On Mon, Mar 03, 2025 at 10:43:28AM -0500, Yury Norov wrote:
> On Mon, Mar 03, 2025 at 10:47:20AM +0800, Kuan-Wei Chiu wrote:
> > > > #define parity(val)					\
> > > > ({							\
> > > > 	__auto_type __v = (val);			\
> > > > 	bool __ret;					\
> > > > 	switch (BITS_PER_TYPE(val)) {			\
> > > > 	case 64:					\
> > > > 		__v ^= __v >> 16 >> 16;			\
> > > > 		fallthrough;				\
> > > > 	case 32:					\
> > > > 		__v ^= __v >> 16;			\
> > > > 		fallthrough;				\
> > > > 	case 16:					\
> > > > 		__v ^= __v >> 8;			\
> > > > 		fallthrough;				\
> > > > 	case 8:						\
> > > > 		__v ^= __v >> 4;			\
> > > > 		__ret =  (0x6996 >> (__v & 0xf)) & 1;	\
> > > > 		break;					\
> > > > 	default:					\
> > > > 		BUILD_BUG();				\
> > > > 	}						\
> > > > 	__ret;						\
> > > > })
> > > 
> > > I'm seeing double-register shifts for 64bit values on 32bit systems.
> > > And gcc is doing 64bit double-register maths all the way down.
> > > 
> > > That is fixed by changing the top of the define to
> > > #define parity(val)					\
> > > ({							\
> > > 	unsigned int __v = (val);			\
> > > 	bool __ret;					\
> > > 	switch (BITS_PER_TYPE(val)) {			\
> > > 	case 64:					\
> > > 		__v ^= val >> 16 >> 16;			\
> > > 		fallthrough;				\
> > > 
> > > But it's need changing to only expand 'val' once.
> > > Perhaps:
> > > 	auto_type _val = (val);
> > > 	u32 __ret = val;
> > > and (mostly) s/__v/__ret/g
> > >
> > I'm happy to make this change, though I'm a bit confused about how much
> > we care about the code generated by gcc. So this is the macro expected
> > in v3:
> 
> We do care about code generated by any compiler. But we don't spread
> hacks here and there just to make GCC happy. This is entirely broken
> strategy. Things should work the other way: compiler people should
> collect real-life examples and learn from them.
> 
> I'm not happy even with this 'v >> 16 >> 16' hack, I just think that
> disabling Wshift-count-overflow is the worse option.

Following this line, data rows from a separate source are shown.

(* ===== verification/ParseVec.v ===== *)
(** * Validation of vector and atomic instructions

    The cases of [parse_function_body_code_impl] for the prefixes 0xFD and 0xFE
    (psizam/detail/parser.hpp), with the opcodes of psizam/detail/opcodes_def.hpp
    and psizam/detail/opcodes.hpp. *)
From Stdlib Require Import ZArith Lia Bool String.
From stdpp Require Import base list numbers decidable option.
From S2P Require Import Prelude Leb128 Types InitExpr ConstExpr ParseInit Writer Validator.
Import GuardedPtr Leb Opcode GasInjector BitcodeWriter Tracker.

(** The case of an opcode. *)
Fixpoint case_of {A} (n : Z) (cases : list (Z * A)) : option A :=
  match cases with [] => None | (k, a) :: cases => if n =? k then Some a else case_of n cases end.

(** ** Opcodes *)
Definition vec1 (op : vec_numeric) : numeric := {| num_op := vec_ op; num_args := [types.v128]; num_result := types.v128 |}.
Definition vec2 (op : vec_numeric) : numeric := {| num_op := vec_ op; num_args := [types.v128; types.v128]; num_result := types.v128 |}.
Definition vec3 (op : vec_numeric) : numeric :=
  {| num_op := vec_ op; num_args := [types.v128; types.v128; types.v128]; num_result := types.v128 |}.
Definition vec_test (op : vec_numeric) : numeric := {| num_op := vec_ op; num_args := [types.v128]; num_result := types.i32 |}.
Definition vec_shift (op : vec_numeric) : numeric := {| num_op := vec_ op; num_args := [types.i32; types.v128]; num_result := types.v128 |}.
Definition vec_splat (op : vec_numeric) (from : Z) : numeric := {| num_op := vec_ op; num_args := [from]; num_result := types.v128 |}.
(** [LOAD_OP], [LOADLANE_OP] and [STORELANE_OP], with what they are applied to: the
    instruction and the alignment. *)
Definition vec_load_ops : list (Z * (vec_load * Z)) :=
  [ (0, (v128_load, 4)); (1, (v128_load8x8_s, 3)); (2, (v128_load8x8_u, 3)); (3, (v128_load16x4_s, 3));
    (4, (v128_load16x4_u, 3)); (5, (v128_load32x2_s, 3)); (6, (v128_load32x2_u, 3)); (7, (v128_load8_splat, 0));
    (8, (v128_load16_splat, 1)); (9, (v128_load32_splat, 2)); (10, (v128_load64_splat, 3));
    (92, (v128_load32_zero, 2)); (93, (v128_load64_zero, 3)) ].
Definition load_lane_ops : list (Z * (vec_lane_load * Z)) :=
  [ (84, (v128_load8_lane, 0)); (85, (v128_load16_lane, 1)); (86, (v128_load32_lane, 2));
    (87, (v128_load64_lane, 3)) ].
Definition store_lane_ops : list (Z * (vec_lane_store * Z)) :=
  [ (88, (v128_store8_lane, 0)); (89, (v128_store16_lane, 1)); (90, (v128_store32_lane, 2));
    (91, (v128_store64_lane, 3)) ].
(** [EXTRACT_LANE_OP] and [REPLACE_LANE_OP]: the instruction, the type of a lane and the
    number of lanes. *)
Definition extract_ops : list (Z * (vec_extract * Z * Z)) :=
  [ (21, (i8x16_extract_lane_s, types.i32, 16)); (22, (i8x16_extract_lane_u, types.i32, 16));
    (24, (i16x8_extract_lane_s, types.i32, 8)); (25, (i16x8_extract_lane_u, types.i32, 8));
    (27, (i32x4_extract_lane, types.i32, 4)); (29, (i64x2_extract_lane, types.i64, 2));
    (31, (f32x4_extract_lane, types.f32, 4)); (33, (f64x2_extract_lane, types.f64, 2)) ].
Definition replace_ops : list (Z * (vec_replace * Z * Z)) :=
  [ (23, (i8x16_replace_lane, types.i32, 16)); (26, (i16x8_replace_lane, types.i32, 8));
    (28, (i32x4_replace_lane, types.i32, 4)); (30, (i64x2_replace_lane, types.i64, 2));
    (32, (f32x4_replace_lane, types.f32, 4)); (34, (f64x2_replace_lane, types.f64, 2)) ].
(** [NUMERIC_OP] *)
Definition vec_numeric_ops : list (Z * numeric) :=
  [ (14, vec2 i8x16_swizzle); (15, vec_splat i8x16_splat types.i32); (16, vec_splat i16x8_splat types.i32);
    (17, vec_splat i32x4_splat types.i32); (18, vec_splat i64x2_splat types.i64);
    (19, vec_splat f32x4_splat types.f32); (20, vec_splat f64x2_splat types.f64); (35, vec2 i8x16_eq);
    (36, vec2 i8x16_ne); (37, vec2 i8x16_lt_s); (38, vec2 i8x16_lt_u); (39, vec2 i8x16_gt_s); (40, vec2 i8x16_gt_u);
    (41, vec2 i8x16_le_s); (42, vec2 i8x16_le_u); (43, vec2 i8x16_ge_s); (44, vec2 i8x16_ge_u); (45, vec2 i16x8_eq);
    (46, vec2 i16x8_ne); (47, vec2 i16x8_lt_s); (48, vec2 i16x8_lt_u); (49, vec2 i16x8_gt_s); (50, vec2 i16x8_gt_u);
    (51, vec2 i16x8_le_s); (52, vec2 i16x8_le_u); (53, vec2 i16x8_ge_s); (54, vec2 i16x8_ge_u); (55, vec2 i32x4_eq);
    (56, vec2 i32x4_ne); (57, vec2 i32x4_lt_s); (58, vec2 i32x4_lt_u); (59, vec2 i32x4_gt_s); (60, vec2 i32x4_gt_u);
    (61, vec2 i32x4_le_s); (62, vec2 i32x4_le_u); (63, vec2 i32x4_ge_s); (64, vec2 i32x4_ge_u); (214, vec2 i64x2_eq);
    (215, vec2 i64x2_ne); (216, vec2 i64x2_lt_s); (217, vec2 i64x2_gt_s); (218, vec2 i64x2_le_s);
    (219, vec2 i64x2_ge_s); (65, vec2 f32x4_eq); (66, vec2 f32x4_ne); (67, vec2 f32x4_lt); (68, vec2 f32x4_gt);
    (69, vec2 f32x4_le); (70, vec2 f32x4_ge); (71, vec2 f64x2_eq); (72, vec2 f64x2_ne); (73, vec2 f64x2_lt);
    (74, vec2 f64x2_gt); (75, vec2 f64x2_le); (76, vec2 f64x2_ge); (77, vec1 v128_not); (78, vec2 v128_and);
    (79, vec2 v128_andnot); (80, vec2 v128_or); (81, vec2 v128_xor); (82, vec3 v128_bitselect);
    (83, vec_test v128_any_true); (96, vec1 i8x16_abs); (97, vec1 i8x16_neg); (98, vec1 i8x16_popcnt);
    (99, vec_test i8x16_all_true); (100, vec_test i8x16_bitmask); (101, vec2 i8x16_narrow_i16x8_s);
    (102, vec2 i8x16_narrow_i16x8_u); (107, vec_shift i8x16_shl); (108, vec_shift i8x16_shr_s);
    (109, vec_shift i8x16_shr_u); (110, vec2 i8x16_add); (111, vec2 i8x16_add_sat_s); (112, vec2 i8x16_add_sat_u);
    (113, vec2 i8x16_sub); (114, vec2 i8x16_sub_sat_s); (115, vec2 i8x16_sub_sat_u); (118, vec2 i8x16_min_s);
    (119, vec2 i8x16_min_u); (120, vec2 i8x16_max_s); (121, vec2 i8x16_max_u); (123, vec2 i8x16_avgr_u);
    (124, vec1 i16x8_extadd_pairwise_i8x16_s); (125, vec1 i16x8_extadd_pairwise_i8x16_u); (128, vec1 i16x8_abs);
    (129, vec1 i16x8_neg); (130, vec2 i16x8_q15mulr_sat_s); (131, vec_test i16x8_all_true);
    (132, vec_test i16x8_bitmask); (133, vec2 i16x8_narrow_i32x4_s); (134, vec2 i16x8_narrow_i32x4_u);
    (135, vec1 i16x8_extend_low_i8x16_s); (136, vec1 i16x8_extend_high_i8x16_s);
    (137, vec1 i16x8_extend_low_i8x16_u); (138, vec1 i16x8_extend_high_i8x16_u); (139, vec_shift i16x8_shl);
    (140, vec_shift i16x8_shr_s); (141, vec_shift i16x8_shr_u); (142, vec2 i16x8_add); (143, vec2 i16x8_add_sat_s);
    (144, vec2 i16x8_add_sat_u); (145, vec2 i16x8_sub); (146, vec2 i16x8_sub_sat_s); (147, vec2 i16x8_sub_sat_u);
    (149, vec2 i16x8_mul); (150, vec2 i16x8_min_s); (151, vec2 i16x8_min_u); (152, vec2 i16x8_max_s);
    (153, vec2 i16x8_max_u); (155, vec2 i16x8_avgr_u); (156, vec2 i16x8_extmul_low_i8x16_s);
    (157, vec2 i16x8_extmul_high_i8x16_s); (158, vec2 i16x8_extmul_low_i8x16_u);
    (159, vec2 i16x8_extmul_high_i8x16_u); (126, vec1 i32x4_extadd_pairwise_i16x8_s);
    (127, vec1 i32x4_extadd_pairwise_i16x8_u); (160, vec1 i32x4_abs); (161, vec1 i32x4_neg);
    (163, vec_test i32x4_all_true); (164, vec_test i32x4_bitmask); (167, vec1 i32x4_extend_low_i16x8_s);
    (168, vec1 i32x4_extend_high_i16x8_s); (169, vec1 i32x4_extend_low_i16x8_u);
    (170, vec1 i32x4_extend_high_i16x8_u); (171, vec_shift i32x4_shl); (172, vec_shift i32x4_shr_s);
    (173, vec_shift i32x4_shr_u); (174, vec2 i32x4_add); (177, vec2 i32x4_sub); (181, vec2 i32x4_mul);
    (182, vec2 i32x4_min_s); (183, vec2 i32x4_min_u); (184, vec2 i32x4_max_s); (185, vec2 i32x4_max_u);
    (186, vec2 i32x4_dot_i16x8_s); (188, vec2 i32x4_extmul_low_i16x8_s); (189, vec2 i32x4_extmul_high_i16x8_s);
    (190, vec2 i32x4_extmul_low_i16x8_u); (191, vec2 i32x4_extmul_high_i16x8_u); (192, vec1 i64x2_abs);
    (193, vec1 i64x2_neg); (195, vec_test i64x2_all_true); (196, vec_test i64x2_bitmask);
    (199, vec1 i64x2_extend_low_i32x4_s); (200, vec1 i64x2_extend_high_i32x4_s);
    (201, vec1 i64x2_extend_low_i32x4_u); (202, vec1 i64x2_extend_high_i32x4_u); (203, vec_shift i64x2_shl);
    (204, vec_shift i64x2_shr_s); (205, vec_shift i64x2_shr_u); (206, vec2 i64x2_add); (209, vec2 i64x2_sub);
    (213, vec2 i64x2_mul); (220, vec2 i64x2_extmul_low_i32x4_s); (221, vec2 i64x2_extmul_high_i32x4_s);
    (222, vec2 i64x2_extmul_low_i32x4_u); (223, vec2 i64x2_extmul_high_i32x4_u); (103, vec1 f32x4_ceil);
    (104, vec1 f32x4_floor); (105, vec1 f32x4_trunc); (106, vec1 f32x4_nearest); (224, vec1 f32x4_abs);
    (225, vec1 f32x4_neg); (227, vec1 f32x4_sqrt); (228, vec2 f32x4_add); (229, vec2 f32x4_sub);
    (230, vec2 f32x4_mul); (231, vec2 f32x4_div); (232, vec2 f32x4_min); (233, vec2 f32x4_max);
    (234, vec2 f32x4_pmin); (235, vec2 f32x4_pmax); (116, vec1 f64x2_ceil); (117, vec1 f64x2_floor);
    (122, vec1 f64x2_trunc); (148, vec1 f64x2_nearest); (236, vec1 f64x2_abs); (237, vec1 f64x2_neg);
    (239, vec1 f64x2_sqrt); (240, vec2 f64x2_add); (241, vec2 f64x2_sub); (242, vec2 f64x2_mul);
    (243, vec2 f64x2_div); (244, vec2 f64x2_min); (245, vec2 f64x2_max); (246, vec2 f64x2_pmin);
    (247, vec2 f64x2_pmax); (248, vec1 i32x4_trunc_sat_f32x4_s); (249, vec1 i32x4_trunc_sat_f32x4_u);
    (250, vec1 f32x4_convert_i32x4_s); (251, vec1 f32x4_convert_i32x4_u); (252, vec1 i32x4_trunc_sat_f64x2_s_zero);
    (253, vec1 i32x4_trunc_sat_f64x2_u_zero); (254, vec1 f64x2_convert_low_i32x4_s);
    (255, vec1 f64x2_convert_low_i32x4_u); (94, vec1 f32x4_demote_f64x2_zero); (95, vec1 f64x2_promote_low_f32x4) ].
(** The relaxed instructions, and those they are written as. *)
Definition vec_relaxed_ops : list (Z * numeric) :=
  [ (0x100, vec2 i8x16_swizzle); (0x101, vec1 i32x4_trunc_sat_f32x4_s); (0x102, vec1 i32x4_trunc_sat_f32x4_u);
    (0x103, vec1 i32x4_trunc_sat_f64x2_s_zero); (0x104, vec1 i32x4_trunc_sat_f64x2_u_zero);
    (0x105, vec3 f32x4_relaxed_madd); (0x106, vec3 f32x4_relaxed_nmadd); (0x107, vec3 f64x2_relaxed_madd);
    (0x108, vec3 f64x2_relaxed_nmadd); (0x109, vec3 v128_bitselect); (0x10A, vec3 v128_bitselect);
    (0x10B, vec3 v128_bitselect); (0x10C, vec3 v128_bitselect); (0x10D, vec2 f32x4_pmin); (0x10E, vec2 f32x4_pmax);
    (0x10F, vec2 f64x2_pmin); (0x110, vec2 f64x2_pmax); (0x111, vec2 i16x8_q15mulr_sat_s);
    (0x112, vec2 i16x8_relaxed_dot_i8x16_i7x16_s); (0x113, vec3 i32x4_relaxed_dot_i8x16_i7x16_add_s) ].
(** [atomic_sub] *)
Definition atomic_subs : list (Z * atomic_sub) :=
  [ (0x00, memory_atomic_notify); (0x01, memory_atomic_wait32); (0x02, memory_atomic_wait64); (0x03, atomic_fence);
    (0x10, i32_atomic_load); (0x11, i64_atomic_load); (0x12, i32_atomic_load8_u); (0x13, i32_atomic_load16_u);
    (0x14, i64_atomic_load8_u); (0x15, i64_atomic_load16_u); (0x16, i64_atomic_load32_u); (0x17, i32_atomic_store);
    (0x18, i64_atomic_store); (0x19, i32_atomic_store8); (0x1A, i32_atomic_store16); (0x1B, i64_atomic_store8);
    (0x1C, i64_atomic_store16); (0x1D, i64_atomic_store32); (0x1E, i32_atomic_rmw_add); (0x1F, i64_atomic_rmw_add);
    (0x20, i32_atomic_rmw8_add_u); (0x21, i32_atomic_rmw16_add_u); (0x22, i64_atomic_rmw8_add_u);
    (0x23, i64_atomic_rmw16_add_u); (0x24, i64_atomic_rmw32_add_u); (0x25, i32_atomic_rmw_sub);
    (0x26, i64_atomic_rmw_sub); (0x27, i32_atomic_rmw8_sub_u); (0x28, i32_atomic_rmw16_sub_u);
    (0x29, i64_atomic_rmw8_sub_u); (0x2A, i64_atomic_rmw16_sub_u); (0x2B, i64_atomic_rmw32_sub_u);
    (0x2C, i32_atomic_rmw_and); (0x2D, i64_atomic_rmw_and); (0x2E, i32_atomic_rmw8_and_u);
    (0x2F, i32_atomic_rmw16_and_u); (0x30, i64_atomic_rmw8_and_u); (0x31, i64_atomic_rmw16_and_u);
    (0x32, i64_atomic_rmw32_and_u); (0x33, i32_atomic_rmw_or); (0x34, i64_atomic_rmw_or);
    (0x35, i32_atomic_rmw8_or_u); (0x36, i32_atomic_rmw16_or_u); (0x37, i64_atomic_rmw8_or_u);
    (0x38, i64_atomic_rmw16_or_u); (0x39, i64_atomic_rmw32_or_u); (0x3A, i32_atomic_rmw_xor);
    (0x3B, i64_atomic_rmw_xor); (0x3C, i32_atomic_rmw8_xor_u); (0x3D, i32_atomic_rmw16_xor_u);
    (0x3E, i64_atomic_rmw8_xor_u); (0x3F, i64_atomic_rmw16_xor_u); (0x40, i64_atomic_rmw32_xor_u);
    (0x41, i32_atomic_rmw_xchg); (0x42, i64_atomic_rmw_xchg); (0x43, i32_atomic_rmw8_xchg_u);
    (0x44, i32_atomic_rmw16_xchg_u); (0x45, i64_atomic_rmw8_xchg_u); (0x46, i64_atomic_rmw16_xchg_u);
    (0x47, i64_atomic_rmw32_xchg_u); (0x48, i32_atomic_rmw_cmpxchg); (0x49, i64_atomic_rmw_cmpxchg);
    (0x4A, i32_atomic_rmw8_cmpxchg_u); (0x4B, i32_atomic_rmw16_cmpxchg_u); (0x4C, i64_atomic_rmw8_cmpxchg_u);
    (0x4D, i64_atomic_rmw16_cmpxchg_u); (0x4E, i64_atomic_rmw32_cmpxchg_u) ].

Hacking the macro
> to optimize parity64() on 32-bit arch case doesn't worth it entirely.
> 
> In your patchset, you have only 3 drivers using parity64(). For each
> of them, please in the commit message refer that calling generic
> parity() with 64-bit argument may lead to sub-optimal code generation
> with a certain compiler against 32-bit arches. If you'll get a
> feedback that it's a real problem for somebody, we'll think about
> mitigating it. 
>
How about reconsidering using parity8/16/32/64() instead of adding a
parity() macro? They allow compiler to generate correct code without
any hacks, and each implementation is simple and just one line. Jiri
also agreed in the previous thread that we need parity8() in cases like
the i3c driver. I think this might be the easiest solution to satisfy
most people?

Regards,
Kuan-Wei